They discover why you smile when they smile at you and why you experience a negative emotion in front of a stressed person

by time news

When someone smiles at us, we tend to smile back, but if we spend time with someone who is angry or stressed, we end up absorbing these negative emotions. This tendency to align with the emotions of others is called emotional contagion and it is a basic form of empathy that has been programmed into our brains for thousands of years.

But this behavior It is not exclusive to humans. New data from the Gulbenkian Institute of Science (IGC) have confirmed that the mechanisms we use to synchronize emotions go back to the oldest group of vertebrates, fish.

In their most recent work, the IGC team led by Rui Oliveira has tried to understand whether, like humans and other mammals, zebrafish need oxytocin to adopt the emotions of others.

Experiments they have carried out have shown that when fish similar to those found in the wild see a school in distress, they mirror their behaviour. On the other hand, fish with genetic alterations in oxytocin or its receptors continue to swim normally even when they see their congeners in danger. This demonstrates that this molecule is necessary to sow fearfor example, when one of the members of the school is injured.

“We found that these observers approach the endangered school even when it returns to swimming normally, while the mutated fish prefer to be close to the group that had always been in a neutral state.

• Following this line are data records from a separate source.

Lemma uid_at_unique (text pre pre' uid uid' : str) :
  uid_at U left right text pre uid -> uid_at U left right text pre' uid' ->
  length pre = length pre' -> uid = uid'.
Proof.
  intros (post & Htext & _ & Hds) (post' & Htext' & _ & Hds') Hlen.
  rewrite Htext in Htext'. apply app_inj_1 in Htext' as [_ Heq]; [|done].
  apply app_inv_head in Heq. by eapply digit_run_unique.
Qed.

Lemma first_uid_unique (text uid uid' : str) :
  first_uid U left right text uid -> first_uid U left right text uid' ->
  uid = uid'.
Proof.
  intros (pre & Hat & Hfirst) (pre' & Hat' & Hfirst').
  apply (uid_at_unique text pre pre'); [done..|].
  apply Nat.le_antisymm; eauto.
Qed.

End DigitRuns.

Section UidPattern.
Variable U : Text.unicode.
Variables (uid_name left right : str).
Hypothesis right_starts :
  exists c right', right = c :: right' /\ Text.isdecimal U c = false.

Lemma match_uid_pattern (uid post : str) :
  uid <> [] -> Forall (fun c => Text.isdecimal U c = true) uid ->
  Re.match_ (uid_pattern U uid_name left right) (left ++ uid ++ right ++ post)
  = Some [(uid_name, uid)].
Proof.
  intros Hne Hdigits. destruct right_starts as (c & right' & Hright & Hc).
  unfold Re.match_, uid_pattern. cbn [Re.run]. rewrite run_lits_app.
  destruct uid as [|d ds]; [done|]. apply Forall_cons in Hdigits as [Hd Hds].
  cbn [app]. rewrite Hd.
  apply star_app; [done|]. rewrite star_stop by (by rewrite Hright).
  rewrite run_lits_app.
  change (d :: ds ++ right ++ post) with ((d :: ds) ++ right ++ post).
  by rewrite take_app_minus.
Qed.

Lemma match_uid_pattern_inv (s : str) (g : Re.groups) :
  Re.match_ (uid_pattern U uid_name left right) s = Some g ->
  exists uid post,
    s = left ++ uid ++ right ++ post /\ uid <> []
    /\ Forall (fun c => Text.isdecimal U c = true) uid /\ g = [(uid_name, uid)].
Proof.
  unfold Re.match_, uid_pattern. cbn [Re.run]. intros Hrun.
  apply run_lits_inv in Hrun as (s1 & -> & Hrun).
  destruct s1 as [|d s1]; [discriminate|].
  destruct (Text.isdecimal U d) eqn:Hd; [|discriminate].
  apply star_inv in Hrun as (ds & rest & -> & Hds & Hrun).
  apply run_lits_inv in Hrun as (post & -> & Hg).
  exists (d :: ds), post. split_and!; [done|done|by constructor|].
  injection Hg as <-.
  do 2 f_equal. apply (take_app_minus (d :: ds) (right ++ post)).
Qed.

Lemma search_uid_pattern (text : str) (g : Re.groups) :
  Re.search (uid_pattern U uid_name left right) text = Some g ->
  exists uid, g = [(uid_name, uid)] /\ first_uid U left right text uid.
Proof.
  intros Hsearch.
  apply search_inv in Hsearch as (pre & s & -> & Hmatch & Hleft).
  apply match_uid_pattern_inv in Hmatch as (uid & post & -> & Hne & Hds & ->).
  exists uid. split; [done|]. exists pre. split; [by exists post|].
  intros pre' uid' (post' & Heq & Hne' & Hds').
  destruct (Nat.le_gt_cases (length pre) (length pre')) as [|Hlt]; [done|].
  specialize (Hleft pre' _ Heq Hlt).
  by rewrite match_uid_pattern in Hleft.
Qed.

Lemma search_uid_pattern_none (text pre uid : str) :
  Re.search (uid_pattern U uid_name left right) text = None -> ~ uid_at U left right text pre uid.
Proof.
  intros Hsearch (post & Heq & Hne & Hds).
  pose proof (search_none _ _ Hsearch pre _ Heq) as Hnone.
  by rewrite match_uid_pattern in Hnone.
Qed.

End UidPattern.

Section ParseUid.
Variable E : externals.

Lemma marker_starts (right' : str) :
  exists c right'', 32 :: right' = c :: right'' /\ Text.isdecimal (unicode_db E) c = false.
Proof. by exists 32, right'. Qed.

Lemma search_found (left right' text : str) :
  found (unicode_db E) left (32 :: right') text
    (Re.search
       (Re.Seq (Re.lits left)
          (Re.Seq (Re.Group (u "uid") (Re.Plus (Text.isdecimal (unicode_db E))))
             (Re.lits (32 :: right'))))
       text).
Proof.
  destruct (Re.search _ text) as [g|] eqn:Hsearch.
  - apply search_uid_pattern in Hsearch as (uid & -> & Hfirst);
      [by constructor | apply marker_starts].
  - constructor. intros pre uid.
    eapply search_uid_pattern_none; [apply marker_starts | done].
Qed.

Lemma search_after_marker (text : str) :
  found (unicode_db E) (u "(UID ") (u " RFC822") text
    (Re.search
       (Re.Seq (Re.lits (u "(UID "))
          (Re.Seq (Re.Group (u "uid") (Re.Plus (Text.isdecimal (unicode_db E))))
             (Re.lits (u " RFC822"))))
       text).
Proof. apply (search_found (u "(UID ") (u "RFC822")). Qed.

Lemma search_before_marker (text : str) :
  found (unicode_db E) [] (u " (RFC822") text
    (Re.search
       (Re.Seq (Re.Group (u "uid") (Re.Plus (Text.isdecimal (unicode_db E))))
          (Re.lits (u " (RFC822")))
       text).
Proof.
  rewrite (search_ext _
             (Re.Seq (Re.lits [])
                (Re.Seq (Re.Group (u "uid") (Re.Plus (Text.isdecimal (unicode_db E))))
                   (Re.lits (u " (RFC822")))) text) by done.
  apply (search_found [] (u "(RFC822")).
Qed.

Lemma found_some_inv (left right' text : str) (g : Re.groups) :
  found (unicode_db E) left (32 :: right') text (Some g) ->
  exists uid, g = [(u "uid", uid)]
    /\ first_uid (unicode_db E) left (32 :: right') text uid
    /\ (exists pre uid', uid_at (unicode_db E) left (32 :: right') text pre uid')
    /\ (forall uid', first_uid (unicode_db E) left (32 :: right') text uid' -> uid' = uid).
Proof.
  inversion 1 as [uid Hfirst|]; subst. exists uid. split_and!; [done..| |].
  - destruct Hfirst as (pre & Hat & _). eauto.
  - intros uid' Hfirst'.
    by apply (first_uid_unique (unicode_db E) left (32 :: right') (marker_starts right') text).
Qed.

Lemma found_none_inv (left right text : str) :
  found (unicode_db E) left right text None ->
  ~ (exists pre uid, uid_at (unicode_db E) left right text pre uid)
  /\ (forall uid, ~ first_uid (unicode_db E) left right text uid).
Proof.
  inversion 1 as [|Hnone]; subst. split.
  - intros (pre & uid & Hat). by eapply Hnone.
  - intros uid (pre & Hat & _). by eapply Hnone.
Qed.

Lemma _parse_uid_with_decoded (patterns : list Re.re) (data : bytes) (text : str) :
  Text.decode data = Some text ->
  MailBox._parse_uid_with patterns data
  = match patterns with
    | [] => Ok None
    | p :: rest =>
        match Re.search p text with
        | Some m => Ok (Re.group m (u "uid"))
        | None => MailBox._parse_uid_with rest data
        end
    end.
Proof. intros Hdecode. destruct patterns; cbn; by rewrite ?Hdecode. Qed.

Lemma first_uid_has (left right text uid : str) :
  first_uid (unicode_db E) left right text uid ->
  exists pre uid', uid_at (unicode_db E) left right text pre uid'.
Proof. intros (pre & Hat & _). eauto. Qed.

This means that, through oxytocin, zebrafish decodes e mimics the emotional state behind the movements of the neighboring bank and begins to behave in a similar way,” the experts have said.

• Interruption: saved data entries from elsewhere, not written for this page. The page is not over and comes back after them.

(** C2 (as amended): if the buffer's reward field is a multi-dimensional
    array and [process_fn] returns normally, the reward field right
    after the call is the saved array again, with the shape it had
    before; a column has the contents it had before unless it is the
    column of a registered policy with data (which was handed a view of
    it); and when no sub-policy called wrote the view it was handed in
    place, the reward field is what it was before the call, whatever the
    partitions are, empty ones included. *)
Theorem process_fn_reward_round_trip batch indices w res w' n rws :
  meta_rew (buffer w) = Mat n rws →
  process_fn P batch indices w = (Return res, w') →
  ∃ rws',
    meta_rew (buffer w') = Mat n rws' ∧
    Forall2 (λ row row' : list RewV, length row' = length row) rws rws' ∧
    (∀ (i j : nat) row row',
       rws !! i = Some row → rws' !! i = Some row' →
       (∀ l, l ∈ policies w →
          nonzero_eq (obs_agent_id batch) (agent_id w l) ≠ [] →
          Z.to_nat ((agent_id w l - 1) `mod` Z.of_nat n) ≠ j) →
       row' !! j = row !! j) ∧
    ((∀ tr l b buf ix,
        trace w `prefix_of` tr →
        (tr ++ [CallProcessFn l b buf ix]) `prefix_of` trace w' →
        policy_process_fn_writes P tr l b buf ix = None) →
     rws' = rws).
Proof.
  intros Hrew Hrun. unfold process_fn in Hrun.
  apply bind_inv_Return in Hrun as (save & w1 & [= <- <-] & Hrun).
  rewrite Hrew in Hrun. simpl in Hrun.
  inv_bind Hrun as u w0 Hpre. injection Hpre as <-.
  inv_bind Hrun. inv_bind Hrun as rs w1 Hloop. destruct rs as [res0 save'].
  inv_bind Hrun as u' w2 Hpost. injection Hpost as <-.
  apply ret_Return in Hrun as [-> ->]. simpl in *.
  apply process_fn_loop_saved in Hloop as (Hshape & Hframe & Hsame). simpl in *.
  destruct save' as [|v'|n' rws']; simpl in Hshape; try done.
  destruct Hshape as [-> HF]. exists rws'. split_and!; [done|done|..].
  - intros i j row row'. by apply Hframe.
  - intros Hnone. specialize (Hsame Hnone). by simplify_eq.
Qed.

(** C8: [process_fn] returns a mapping with an entry under "agent_<id>"
    for every registered policy; a policy whose partition is empty has
    the empty [Batch()] there, and its own [process_fn] is not called. *)
Theorem process_fn_entries batch indices w res w' :
  process_fn P batch indices w = (Return res, w') →
  ∃ evs, trace w' = trace w ++ evs ∧
    ∀ l, l ∈ policies w →
      is_Some (res !! agent_key (agent_id w l)) ∧
      (nonzero_eq (obs_agent_id batch) (agent_id w l) = [] →
         res !! agent_key (agent_id w l) = Some None ∧
         ∀ e, e ∈ evs → callee e ≠ l).
Proof.
  intros Hrun. unfold process_fn in Hrun.
  apply bind_inv_Return in Hrun as (save & w1 & [= <- <-] & Hrun).
  inv_bind Hrun as u w0 Hc. inv_bind Hrun. inv_bind Hrun as rs w1 Hc0.
  destruct rs as [res0 save']. inv_bind Hrun as u' w2 Hc1.
  apply ret_Return in Hrun as [-> ->].
  apply process_fn_loop_results in Hc0 as (evs & Htr & Hev & _ & Hdom & Hempty).
  assert (policies w0 = policies w ∧ agent_id w0 = agent_id w ∧ trace w0 = trace w)
    as (Hp & Ha & Ht).
  { destruct (is_ndarray (meta_rew (buffer w)));
      [by injection Hc as <- <-|by apply ret_Return in Hc as [_ ->]]. }
  assert (trace w2 = trace w1) as Ht'.
  { destruct (is_ndarray (meta_rew (buffer w)));
      [by injection Hc1 as <- <-|by apply ret_Return in Hc1 as [_ ->]]. }
  rewrite Hp, Ha, Ht in *. exists evs. split; [congruence|].
  intros l Hl. split; [by apply Hdom|]. intros Hnil. split.
  - apply Hempty; eauto.
  - intros e He <-. destruct (Hev e He) as [_ Hne]. done.
Qed.


(** ** learn *)

Lemma pretty_N_go_slash_free (x : N) (s : string) :
  slash_free s = true → slash_free (pretty_N_go x s) = true.
Proof.
  revert s. induction (N.lt_wf_0 x) as [x _ IH]; intros s Hs.
  assert (x = 0 ∨ 0 < x)%N as [->|Hx] by lia.
  - by rewrite pretty_N_go_0.
  - rewrite pretty_N_go_step by done. apply IH.
    + apply N.div_lt; lia.
    + simpl. rewrite Hs. unfold pretty_N_char. by repeat case_match.
Qed.

Lemma pretty_Z_slash_free (a : Z) : slash_free (pretty a) = true.
Proof.
  assert (∀ p : positive, slash_free (pretty p) = true) as Hpos.
  { intros p. unfold pretty, pretty_positive, pretty, pretty_N.
    case_decide; [done|]. by apply pretty_N_go_slash_free. }
  destruct a as [|p|p]; [done|apply Hpos|].
  unfold pretty, pretty_Z. simpl. apply Hpos.
Qed.

Lemma slash_split_inj (s1 s2 k1 k2 : string) :
  slash_free s1 = true → slash_free s2 = true →
  s1 +:+ "/" +:+ k1 = s2 +:+ "/" +:+ k2 → s1 = s2 ∧ k1 = k2.
Proof.
  revert s2. induction s1 as [|c1 s1 IH]; intros [|c2 s2]; simpl.
  - intros _ _ Heq. by simplify_eq.
  - case_decide; [done|]. intros _ _ Heq. by simplify_eq.
  - case_decide; [done|]. intros _ _ Heq. by simplify_eq.
  - repeat case_decide; try done. intros H1 H2 Heq.
    injection Heq as -> Heq.
    destruct (IH s2 H1 H2 Heq) as [-> ->]. done.
Qed.

Lemma metric_key_inj a1 a2 k1 k2 :
  metric_key a1 k1 = metric_key a2 k2 → a1 = a2 ∧ k1 = k2.
Proof.
  unfold metric_key, agent_key. simpl. intros [= Heq].
  apply slash_split_inj in Heq as [Ha ->]; [|apply pretty_Z_slash_free..].
  split; [|done]. by apply (inj pretty).
Qed.

Lemma foldl_metrics_other a (kvs : list (string * Metric))
    (results : gmap string Metric) key :
  (∀ k, key ≠ metric_key a k) →
  foldl (λ acc kv, <[metric_key a kv.1 := kv.2]> acc) results kvs !! key
  = results !! key.
Proof.
  intros Hkey. revert results.
  induction kvs as [|[k v] kvs IH]; intros results; simpl; [done|].
  rewrite IH. by rewrite lookup_insert_ne.
Qed.

Lemma foldl_metrics_fresh a (kvs : list (string * Metric))
    (results : gmap string Metric) k :
  k ∉ kvs.*1 →
  foldl (λ acc kv, <[metric_key a kv.1 := kv.2]> acc) results kvs !! metric_key a k
  = results !! metric_key a k.
Proof.
  revert results. induction kvs as [|[k' v'] kvs IH]; intros results Hk; simpl; [done|].
  simpl in Hk. apply not_elem_of_cons in Hk as [Hne Hk].
  rewrite IH by done. rewrite lookup_insert_ne; [done|].
  intros [_ ?]%metric_key_inj. done.
Qed.

Lemma foldl_metrics_elem a (kvs : list (string * Metric))
    (results : gmap string Metric) k v :
  NoDup kvs.*1 → (k, v) ∈ kvs →
  foldl (λ acc kv, <[metric_key a kv.1 := kv.2]> acc) results kvs !! metric_key a k
  = Some v.
Proof.
  revert results. induction kvs as [|[k' v'] kvs IH]; intros results Hnd Hin.
  { by apply elem_of_nil in Hin. }
  simpl in *. apply NoDup_cons in Hnd as [Hk' Hnd].
  apply elem_of_cons in Hin as [[= -> ->]|Hin]; [|by apply IH].
  rewrite foldl_metrics_fresh by done. by rewrite lookup_insert_eq.
Qed.

Lemma add_metrics_lookup a (out results : gmap string Metric) k v :
  out !! k = Some v → add_metrics a out results !! metric_key a k = Some v.
Proof.
  intros Hk. unfold add_metrics. apply foldl_metrics_elem.
  - apply NoDup_fst_map_to_list.
  - by apply elem_of_map_to_list.
Qed.

Lemma add_metrics_lookup_other a (out results : gmap string Metric) key :
  (∀ k, key ≠ metric_key a k) →
  add_metrics a out results !! key = results !! key.
Proof. intros Hkey. unfold add_metrics. by apply foldl_metrics_other. Qed.

Lemma learn_loop_results batch ps results w res w' :
  learn_loop P batch ps results w = (Return res, w') →
  ∃ evs,
    trace w' = trace w ++ evs ∧
    (∀ e, e ∈ evs →
       callee e ∈ ps ∧ ∃ d, batch !! agent_key (agent_id w (callee e)) = Some (Some d)) ∧
    (∀ l, l ∈ ps → is_Some (batch !! agent_key (agent_id w l))) ∧
    (∀ key, (∀ l d k, l ∈ ps → batch !! agent_key (agent_id w l) = Some (Some d) →
                      key ≠ metric_key (agent_id w l) k) →
            res !! key = results !! key) ∧
    (NoDup (agent_id w <$> ps) →
     ∀ l d, l ∈ ps → batch !! agent_key (agent_id w l) = Some (Some d) →
       ∃ tr out,
         trace w `prefix_of` tr ∧ (tr ++ [CallLearn l d]) `prefix_of` trace w' ∧
         policy_learn P tr l d = Return out ∧
         ∀ k v, out !! k = Some v → res !! metric_key (agent_id w l) k = Some v).
Proof.
  revert results w. induction ps as [|policy ps IH]; intros results w Hrun.
  - simpl in Hrun. apply ret_Return in Hrun as [-> ->]. exists []. rewrite app_nil_r.
    split_and!; [done|by intros ? ?%elem_of_nil|by intros ? ?%elem_of_nil|done|].
    by intros _ l d ?%elem_of_nil.
  - simpl in Hrun. inv_bind Hrun. inv_bind Hrun as data w1 Hdata.
    destruct data as [d|].
    + inv_bind Hrun as out w1 Hcall.
      apply IH in Hrun as (evs & Htr & Hev & Hdom & Hother & Hmine). simpl in *.
      exists (CallLearn policy d :: evs). split_and!.
      * rewrite Htr. by rewrite <-app_assoc.
      * intros e [->|He]%elem_of_cons; [simpl; split; [by left|eauto]|].
        destruct (Hev e He). split; [by right|done].
      * intros l [->|Hl]%elem_of_cons; [by rewrite Hdata|by apply Hdom].
      * intros key Hkey. rewrite Hother.
        { apply add_metrics_lookup_other. intros k. eapply Hkey; [by left|done]. }
        intros l d' k Hl. apply Hkey. by right.
      * intros [Hnotin Hnd]%NoDup_cons l d' [->|Hl]%elem_of_cons Hd'.
        { rewrite Hdata in Hd'. simplify_eq. exists (trace w), out.
          split_and!; [done| |done|].
          - rewrite Htr. by apply prefix_app_r.
          - intros k v Hk. rewrite Hother; [by apply add_metrics_lookup|].
            intros l d0 k0 Hl _ [Heq _]%metric_key_inj.
            apply Hnotin. rewrite Heq. by apply list_elem_of_fmap_2. }
        destruct (Hmine Hnd l d' Hl Hd') as (tr & out' & Hpre & Hin & Hres & Hout).
        exists tr, out'. split_and!; [|done..].
        etrans; [|done]. by apply prefix_app_r.
    + apply IH in Hrun as (evs & Htr & Hev & Hdom & Hother & Hmine).
      exists evs. split_and!; [done|..].
      * intros e He. destruct (Hev e He). split; [by right|done].
      * intros l [->|Hl]%elem_of_cons; [by rewrite Hdata|by apply Hdom].
      * intros key Hkey. apply Hother. intros l d k Hl. apply Hkey. by right.
      * intros [Hnotin Hnd]%NoDup_cons l d [->|Hl]%elem_of_cons Hd.
        { rewrite Hdata in Hd. simplify_eq. }
        by apply Hmine.
Qed.

(** C7 (as amended): on a registry with pairwise distinct agent ids,
    [learn] returns a flat mapping that holds, for each registered policy
    whose entry is non-empty, every metric its [learn] call returned
    under the key "agent_<agentId>/<metricName>", and holds no such key
    for a policy whose entry is empty, whose [learn] is not called. *)
Theorem learn_metrics batch w res w' :
  NoDup (registered_ids w) →
  learn P batch w = (Return res, w') →
  ∃ evs, trace w' = trace w ++ evs ∧
    ∀ l, l ∈ policies w →
      ∃ data, batch !! agent_key (agent_id w l) = Some data ∧
        match data with
        | Some d =>
            ∃ tr out,
              trace w `prefix_of` tr ∧
              (tr ++ [CallLearn l d]) `prefix_of` trace w' ∧
              policy_learn P tr l d = Return out ∧
              ∀ k v, out !! k = Some v →
                     res !! metric_key (agent_id w l) k = Some v
        | None =>
            (∀ k, res !! metric_key (agent_id w l) k = None) ∧
            (∀ e, e ∈ evs → callee e ≠ l)
        end.
Proof.
  intros Hnd Hrun. unfold learn in Hrun. inv_bind Hrun.
  apply learn_loop_results in Hrun as (evs & Htr & Hev & Hdom & Hother & Hmine).
  exists evs. split; [done|]. intros l Hl.
  destruct (Hdom l Hl) as [[d|] Hdata]; eexists; (split; [done|]).
  - by apply Hmine.
  - split.
    + intros k. rewrite Hother; [done|].
      intros l' d k' Hl' Hd [Heq _]%metric_key_inj. rewrite Heq in Hdata. congruence.
    + intros e He <-. destruct (Hev e He) as (_ & d & Hd). congruence.
Qed.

But oxytocin isn’t the only common factor between fish and humans when it comes to emotional contagion. “For recognize and match emotionszebrafish use brain areas equivalent to some of those that humans also use for this purpose,” explained lead researcher Rui Oliveira.

This makes these fish the perfect model to study this social behavior and its neural mechanisms. In this way, these findings open the way to the understanding of how they affect the emotions of others and how this shapes well-being and that of society, with implications ranging from public health and politics to the marketing.